(Data entries)

====

(* ===== verification/LockCalls.v ===== *)
(** Every system call returns with the locks and the nesting depth it was called
    with, or gives up the CPU holding the process's own lock only. *)

From S2P Require Import Prelude Memory Kalloc Vm Str Bio Fs Kernel Spinlock Proc Pipe File Logic NoSleep LockInv.
From S2P Require Import Path Console Syscall Sysfile Sysproc Exec Trap.

Section calls.
Context `{Image} {D : Type} `{BlockDev D}.
Implicit Types k : kernel D.

(* ------------------------------------------------------------------ *)
(** ** The console *)

Ltac evenly := intros ? ? ? ? ? ? ?; pres.
Lemma evenly_consput_all l : evenly (consput_all (D := D) l).
Proof. intros c x n L J Hx Hn. induction l; pres. Qed.
Lemma evenly_printint v b g : evenly (printint (D := D) v b g).
Proof. apply evenly_consput_all. Qed.
#[local] Hint Resolve evenly_consput_all evenly_printint : steady evenly.
Lemma evenly_printf_conv lg c ap (kk : list varg -> M (kernel D) unit) :
  (forall ap, evenly (kk ap)) -> evenly (printf_conv lg c ap kk).
Proof. intros Hk p x n L J Hx Hn. unfold printf_conv. pres; by apply Hk. Qed.
Lemma evenly_printf_loop fmt ap : evenly (printf_loop (D := D) fmt ap).
Proof.
  revert ap. induction fmt as [fmt IH] using (well_founded_induction (well_founded_ltof _ length)).
  intros ap p x n L J Hx Hn. destruct fmt as [|c [|c1 [|c2 fmt]]]; cbn [printf_loop]; pres;
    try (apply IH; [unfold ltof; cbn; lia|done|done]);
    apply evenly_printf_conv; try done; intros; apply IH; unfold ltof; cbn; lia.
Qed.
#[local] Hint Resolve evenly_printf_loop : steady evenly.
Lemma evenly_printf fmt ap : evenly (Console.printf (D := D) fmt ap).
Proof. evenly. Qed.
Lemma steady_console_print_all l : steady (console_print_all (D := D) l).
Proof. intros p x n L Hx Hn. induction l; pres. Qed.
#[local] Hint Resolve evenly_printf steady_console_print_all : steady evenly.

Lemma evenly_cons_kill i : evenly (cons_kill (D := D) i).
Proof.
  intros c x n L J Hx Hn k Hk. unfold cons_kill. apply steady_section; [done|lia|]. intros _.
  apply preserves_bind; [pres|]. intros y. apply preserves_when, preserves_bind; [pres|]. intros _ k1 H1.
  apply wlp_bind, wlp_getp. intros z Hz. case_bool_decide as Hs; [|by apply wlp_ret]. cbn [when].
  eapply wlp_setp; [exact H1|by intros []| |done]. intros w Hw. right.
  destruct (decide (c = Some i)) as [->|Hne]; [|left; split; [congruence|by destruct w]].
  destruct (ac_own _ _ _ _ _ H1 i z Hz eq_refl) as [E|E]; [congruence|]. destruct Hx; congruence.
Qed.
#[local] Hint Resolve evenly_cons_kill : steady evenly.
Lemma evenly_consoleintr c : evenly (consoleintr (D := D) c).
Proof. evenly. Qed.

(* ------------------------------------------------------------------ *)
(** ** Calls that take no process lock of their own *)

Lemma steady_argraw m : steady (argraw (D := D) m).
Proof. steady. Qed.
Lemma steady_fd_file fd : steady (fd_file (D := D) fd).
Proof. steady. Qed.
Lemma steady_fetchstr dst a max : steady (fetchstr (D := D) dst a max).
Proof. steady. Qed.
Lemma steady_user_byte q a : steady (user_byte (D := D) q a).
Proof. steady. Qed.
#[local] Hint Resolve steady_argraw steady_fd_file steady_fetchstr steady_user_byte : steady.
Lemma steady_write_fetch q m a : steady (write_fetch (D := D) q m a).
Proof. intros p x n L Hx Hn. revert a. induction m; intros a; pres. Qed.
Lemma steady_pipe_put_fds q src a : steady (pipe_put_fds (D := D) q src a).
Proof. intros p x n L Hx Hn. revert a. induction src; intros dst; pres. Qed.
Lemma steady_push_strings pt b l sp u : steady (push_strings (D := D) pt b l sp u).
Proof. intros p x n L Hx Hn. revert sp u. induction l; intros sp u; pres. Qed.
#[local] Hint Resolve steady_write_fetch steady_pipe_put_fds steady_push_strings : steady.
Lemma steady_filealloc : steady (filealloc (D := D)).
Proof. steady. Qed.
Lemma steady_filedup f : steady (filedup (D := D) f).
Proof. steady. Qed.
Lemma steady_fileclose f : steady (fileclose (D := D) f).
Proof. steady. Qed.
Lemma steady_fdalloc f : steady (fdalloc (D := D) f).
Proof. steady. Qed.
#[local] Hint Resolve steady_filealloc steady_filedup steady_fileclose steady_fdalloc : steady.

Lemma steady_sys_getpid : steady (sys_getpid (D := D)).
Proof. steady. Qed.
Lemma steady_sys_sbrk : steady (sys_sbrk (D := D)).
Proof. steady. Qed.
Lemma steady_sys_read : steady (sys_read (D := D)).
Proof. steady. Qed.
Lemma steady_sys_write : steady (sys_write (D := D)).
Proof. steady. Qed.
Lemma steady_sys_fstat : steady (sys_fstat (D := D)).
Proof. steady. Qed.
Lemma steady_sys_mkdir : steady (sys_mkdir (D := D)).
Proof. steady. Qed.
Lemma steady_sys_chdir : steady (sys_chdir (D := D)).
Proof. steady. Qed.
Lemma steady_sys_unlink : steady (sys_unlink (D := D)).
Proof. steady. Qed.
Lemma steady_sys_lseek : steady (sys_lseek (D := D)).
Proof. steady. Qed.
Lemma steady_sys_ftruncate : steady (sys_ftruncate (D := D)).
Proof. steady. Qed.
Lemma steady_sys_ioctl : steady (sys_ioctl (D := D)).
Proof. steady. Qed.
Lemma steady_sys_rename : steady (sys_rename (D := D)).
Proof. steady. Qed.
Lemma steady_sys_getcwd : steady (sys_getcwd (D := D)).
Proof. steady. Qed.
Lemma steady_sys_exec : steady (sys_exec (D := D)).
Proof. steady. Qed.
Lemma steady_sys_open : steady (sys_open (D := D)).
Proof. steady. Qed.
Lemma steady_sys_close : steady (sys_close (D := D)).
Proof. steady. Qed.
Lemma steady_sys_dup : steady (sys_dup (D := D)).
Proof. steady. Qed.
Lemma steady_sys_dup2 : steady (sys_dup2 (D := D)).
Proof. steady. Qed.
Lemma steady_sys_fcntl : steady (sys_fcntl (D := D)).
Proof. steady. Qed.
Lemma steady_sys_pipe : steady (sys_pipe (D := D)).
Proof. steady. Qed.
#[local] Hint Resolve steady_sys_getpid steady_sys_sbrk steady_sys_read steady_sys_write steady_sys_fstat
  steady_sys_mkdir steady_sys_chdir steady_sys_unlink steady_sys_lseek steady_sys_ftruncate steady_sys_ioctl
  steady_sys_rename steady_sys_getcwd steady_sys_exec steady_sys_open steady_sys_close steady_sys_dup
  steady_sys_dup2 steady_sys_fcntl steady_sys_pipe : steady.

(* ------------------------------------------------------------------ *)
(** ** fork, exit and wait *)

Lemma pres_fork_status np st p x n L :
  p <> np -> st <> TASK_RUNNING -> n < 50 ->
  preserves (at_cpu (D := D) (Some p) x n L) (off_cpu p) (fork_status np st).
Proof.
  intros Hne Hst Hn k Hk. unfold fork_status. apply steady_section; [done|lia|]. intros _.
  apply pres_setp_other; [congruence|steady_side|by intros []].
Qed.
#[local] Hint Extern 1 (preserves _ _ (fork_status _ _)) => apply pres_fork_status; [done|done|lia] : preserves.

Lemma steady_fork_dup q np i : steady (fork_dup (D := D) q np i).
Proof. steady. Qed.
#[local] Hint Resolve steady_fork_dup : steady.
Lemma pres_sys_fork p x L : proper x -> preserves (at_cpu (D := D) (Some p) x 0 L) (off_cpu p) sys_fork.
Proof.
  intros Hx k Hk. unfold sys_fork. eapply wlp_keep; [|exact Hk|]; [pres|]. clear k Hk. intros q k Hk.
  apply wlp_bind. eapply wlp_mono; [apply wlp_allocproc; [done|exact Hk|lia]|].
  intros [np|] k1 [Hne H1]; [|by apply wlp_ret]. specialize (Hne np eq_refl).
  eapply (preserves_bind _ _ (lmem kalloc)); [pres| |exact H1]. pres.
Qed.

Lemma at_proc_exit A st p x L (Q : A -> kernel D -> Prop) k :
  at_cpu (Some p) x 0 L k -> pwlp (off_cpu p) (proc_exit st) Q k.
Proof.
  intros Hk. unfold proc_exit, myproc. apply wlp_bind. unfold pwlp at 1. rewrite (ac_cur _ _ _ _ _ Hk).
  apply wlp_bind. eapply wlp_mono; [apply pres_setp; [steady_side|steady_side|exact Hk]|]. clear k Hk. intros [] k Hk.
  apply wlp_bind. eapply (wlp_setp_own _ p _ TASK_ZOMBIE); [exact Hk|by intros []|by intros []|]. clear k Hk. intros k Hk.
  assert (proper TASK_ZOMBIE) as Hz by (by right).
  eapply wlp_keep; [|exact Hk|]; [unfold exit_close; pres|]. clear k Hk. intros _ k Hk.
  do 2 (eapply wlp_keep; [|exact Hk|]; [pres|]; clear k Hk; intros ? k Hk).
  apply wlp_bind. eapply wlp_acquire; [exact Hk|lia|]. clear k Hk. intros k _ Hk.
  by eapply wlp_sched_swtch.
Qed.

(** The scan of [wait] holds the parent's lock [p] and takes each child's; a child
    cannot be the process itself, whose lock is taken. *)
Lemma wlp_wait_scan addr son m hk p x n L k :
  proper x -> at_cpu (Some p) x (n + 1) (p :: L) k -> n < 40 ->
  pwlp (off_cpu p) (wait_scan p addr son m hk) (fun r k' =>
    match r with
    | inl _ => at_cpu (Some p) x n L k'
    | inr _ => at_cpu (Some p) x (n + 1) (p :: L) k'
    end) k.
Proof.
  intros Hx Hk Hn. revert son hk k Hk. induction m as [|m IH]; intros son hk k Hk; cbn [wait_scan]; [by apply wlp_ret|].
  eapply wlp_keep; [|exact Hk|]; [pres|]. clear k Hk. intros y k Hk. destruct (bool_decide _); [|by apply IH].
  apply wlp_bind. eapply wlp_acquire; [exact Hk|lia|]. clear k Hk. intros k Hson Hk.
  assert (p <> son) as Hne by (intros <-; apply Hson; left).
  eapply wlp_keep; [|exact Hk|]; [pres|]. clear k Hk. intros z k Hk. destruct (bool_decide _).
  - do 2 (eapply wlp_keep; [|exact Hk|]; [pres|]; clear k Hk; intros ? k Hk).
    assert (forall (r : Z) k, at_cpu (Some p) x (n + 1 + 1) (son :: p :: L) k ->
      pwlp (off_cpu p) (release (LkProc son) ;;; release (LkProc p) ;;; ret (inl (B := bool) r))
        (fun r k' => match r with
           | inl _ => at_cpu (Some p) x n L k'
           | inr _ => at_cpu (Some p) x (n + 1) (p :: L) k'
           end) k) as Hend.
    { clear k Hk. intros r k Hk. apply wlp_bind. eapply wlp_release; [exact Hk|lia|]. clear k Hk. intros k Hk.
      apply wlp_bind. eapply wlp_release; [exact Hk|lia|]. clear k Hk. intros k Hk. apply wlp_ret.
      by replace (n + 1 + 1 - 1 - 1) with n in Hk by lia. }
    destruct a0; [by apply Hend|].
    do 6 (eapply wlp_keep; [|exact Hk|]; [pres|]; clear k Hk; intros ? k Hk). by apply Hend.
  - apply wlp_bind. eapply wlp_release; [exact Hk|lia|]. clear k Hk. intros k Hk.
    replace (n + 1 + 1 - 1) with (n + 1) in Hk by lia. by apply IH.
Qed.
Lemma wlp_wait_round addr p x n L k :
  proper x -> at_cpu (Some p) x (n + 1) (p :: L) k -> n < 40 ->
  pwlp (off_cpu p) (wait_round addr) (fun _ k' => at_cpu (Some p) x n L k') k.
Proof.
  intros Hx Hk Hn. unfold wait_round, myproc. apply wlp_bind. unfold pwlp at 1. rewrite (ac_cur _ _ _ _ _ Hk).
  apply wlp_bind. eapply wlp_mono; [by apply wlp_wait_scan|]. intros [v|hk'] k1 H1; [by apply wlp_ret|].
  eapply wlp_keep; [|exact H1|]; [pres|]. clear dependent k. clear k1 H1. intros y k Hk. destruct (_ || _).
  - apply wlp_bind. eapply wlp_release; [exact Hk|lia|]. clear k Hk. intros k Hk. apply wlp_ret.
    by replace (n + 1 - 1) with n in Hk by lia.
  - by eapply wlp_sleep_own.
Qed.
Lemma pres_sys_wait p x L : proper x -> preserves (at_cpu (D := D) (Some p) x 0 L) (off_cpu p) sys_wait.
Proof.
  intros Hx k Hk. unfold sys_wait, myproc. apply wlp_bind. unfold pwlp at 1. rewrite (ac_cur _ _ _ _ _ Hk).
  eapply wlp_keep; [|exact Hk|]; [unfold argaddr; pres|]. clear k Hk. intros addr k Hk.
  apply wlp_bind. eapply wlp_acquire; [exact Hk|lia|]. clear k Hk. intros k _ Hk. by apply wlp_wait_round.
Qed.

(* ------------------------------------------------------------------ *)
(** ** Going on, with the process's lock held *)

Lemma resume_cons_read f i m a p x n L k :
  proper x -> at_cpu (Some p) x (n + 1) (p :: L) k -> n < 40 ->
  pwlp (off_cpu p) (cons_read_resume f i m a) (fun _ k' => at_cpu (Some p) x n L k') k.
Proof.
  intros Hx Hk Hn. unfold cons_read_resume. apply wlp_bind. eapply wlp_yield_resume; [exact Hk|lia|].
  clear k Hk. intros k Hk. replace (n + 1 - 1) with n in Hk by lia. rest Hk.
Qed.
Lemma resume_piperead pi a m p x n L k :
  proper x -> at_cpu (Some p) x (n + 1) (p :: L) k -> n < 40 ->
  pwlp (off_cpu p) (piperead_resume pi a m) (fun _ k' => at_cpu (Some p) x n L k') k.
Proof.
  intros Hx Hk Hn. pose proof (ac_len _ _ _ _ _ Hk) as Hl. cbn in Hl.
  unfold piperead_resume. apply wlp_bind. eapply wlp_resume_pipe; [exact Hk|lia|]. clear k Hk. intros k Hk.
  do 2 (eapply wlp_keep; [|exact Hk|]; [pres|]; clear k Hk; intros ? k Hk). destruct (negb _).
  - apply wlp_bind. eapply wlp_release_pipe; [exact Hk|lia|lia|]. clear k Hk. intros k Hk. apply wlp_ret.
    by replace (n + 1 - 1) with n in Hk by lia.
  - apply wlp_piperead_loop; [done|done|lia|lia].
Qed.
Lemma resume_pipewrite kk pi buf m i p x n L k :
  proper x -> at_cpu (Some p) x (n + 1) (p :: L) k -> n < 40 ->
  pwlp (off_cpu p) (pipewrite_resume kk pi buf m i) (fun _ k' => at_cpu (Some p) x n L k') k.
Proof.
  intros Hx Hk Hn. pose proof (ac_len _ _ _ _ _ Hk) as Hl. cbn in Hl.
  unfold pipewrite_resume. apply wlp_bind. eapply wlp_resume_pipe; [exact Hk|lia|]. clear k Hk. intros k Hk.
  do 2 (eapply wlp_keep; [|exact Hk|]; [pres|]; clear k Hk; intros ? k Hk). destruct (negb _).
  - apply wlp_bind. eapply wlp_release_pipe; [exact Hk|lia|lia|]. clear k Hk. intros k Hk. apply wlp_ret.
    by replace (n + 1 - 1) with n in Hk by lia.
  - apply wlp_pipewrite_loop; [done|done|lia|lia].
Qed.
Lemma resume_write f a t l b i p x n L k :
  proper x -> at_cpu (Some p) x (n + 1) (p :: L) k -> n < 40 ->
  pwlp (off_cpu p) (write_resume f a t l b i) (fun _ k' => at_cpu (Some p) x n L k') k.
Proof.
  intros Hx Hk Hn. unfold write_resume. cbv zeta. eapply wlp_keep; [|exact Hk|]; [pres|]. clear k Hk. intros fx k Hk.
  apply wlp_bind. eapply wlp_mono; [by apply resume_pipewrite|]. intros r k1 H1. rest H1.
Qed.
Lemma resume_wait a p x n L k :
  proper x -> at_cpu (Some p) x (n + 1) (p :: L) k -> n < 40 ->
  pwlp (off_cpu p) (wait_resume a) (fun _ k' => at_cpu (Some p) x n L k') k.
Proof.
  intros Hx Hk Hn. unfold wait_resume, sleep_resume, myproc. apply wlp_bind. unfold pwlp at 1.
  rewrite (ac_cur _ _ _ _ _ Hk). apply wlp_bind, wlp_bind. unfold pwlp at 1. rewrite (ac_cur _ _ _ _ _ Hk).
  eapply wlp_keep; [|exact Hk|]; [apply pres_setp; steady_side|]. clear k Hk. intros _ k Hk.
  rewrite bool_decide_true by done. cbn [negb when]. apply wlp_ret. by apply wlp_wait_round.
Qed.

(* ------------------------------------------------------------------ *)
(** ** The system call table *)

Lemma pres_syscalls num m p :
  syscalls (D := D) num = Some m -> preserves (at_cpu (Some p) TASK_RUNNING 0 []) (off_cpu p) m.
Proof.
  assert (proper TASK_RUNNING) as Hx by (by left). unfold syscalls. intros Hm.
  repeat (destruct (num =? _) in Hm;
    [injection Hm as <-;
     first [ by apply pres_sys_fork | by apply pres_sys_wait
           | unfold sys_exit; apply preserves_bind; [unfold argint; pres|]; intros st k Hk; by eapply at_proc_exit
           | pres ]|]).
  done.
Qed.
Lemma pres_syscall p : preserves (at_cpu (D := D) (Some p) TASK_RUNNING 0 []) (off_cpu p) syscall.
Proof.
  assert (proper TASK_RUNNING) as Hx by (by left). unfold syscall.
  apply preserves_bind; [pres|]. intros q. apply preserves_bind; [pres|]. intros a7. cbv zeta.
  destruct (_ && _); [|pres]. destruct (syscalls _) as [m|] eqn:Hm; [|pres].
  apply preserves_bind; [by apply (pres_syscalls _ _ p Hm)|]. intros r. pres.
Qed.
End calls.
#[export] Hint Resolve evenly_printf evenly_consoleintr : steady evenly.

====

**EXERCISE BRIEF:**
Starting at the first line of the records above, please copy every line exactly through the line containing "Lemma evenly_printf_conv lg", and stop there.

**EXPECTED OUTPUT:**
(* ===== verification/LockCalls.v ===== *)
(** Every system call returns with the locks and the nesting depth it was called
    with, or gives up the CPU holding the process's own lock only. *)

From S2P Require Import Prelude Memory Kalloc Vm Str Bio Fs Kernel Spinlock Proc Pipe File Logic NoSleep LockInv.
From S2P Require Import Path Console Syscall Sysfile Sysproc Exec Trap.

Section calls.
Context `{Image} {D : Type} `{BlockDev D}.
Implicit Types k : kernel D.

(* ------------------------------------------------------------------ *)
(** ** The console *)

Ltac evenly := intros ? ? ? ? ? ? ?; pres.
Lemma evenly_consput_all l : evenly (consput_all (D := D) l).
Proof. intros c x n L J Hx Hn. induction l; pres. Qed.
Lemma evenly_printint v b g : evenly (printint (D := D) v b g).
Proof. apply evenly_consput_all. Qed.
#[local] Hint Resolve evenly_consput_all evenly_printint : steady evenly.
Lemma evenly_printf_conv lg c ap (kk : list varg -> M (kernel D) unit) :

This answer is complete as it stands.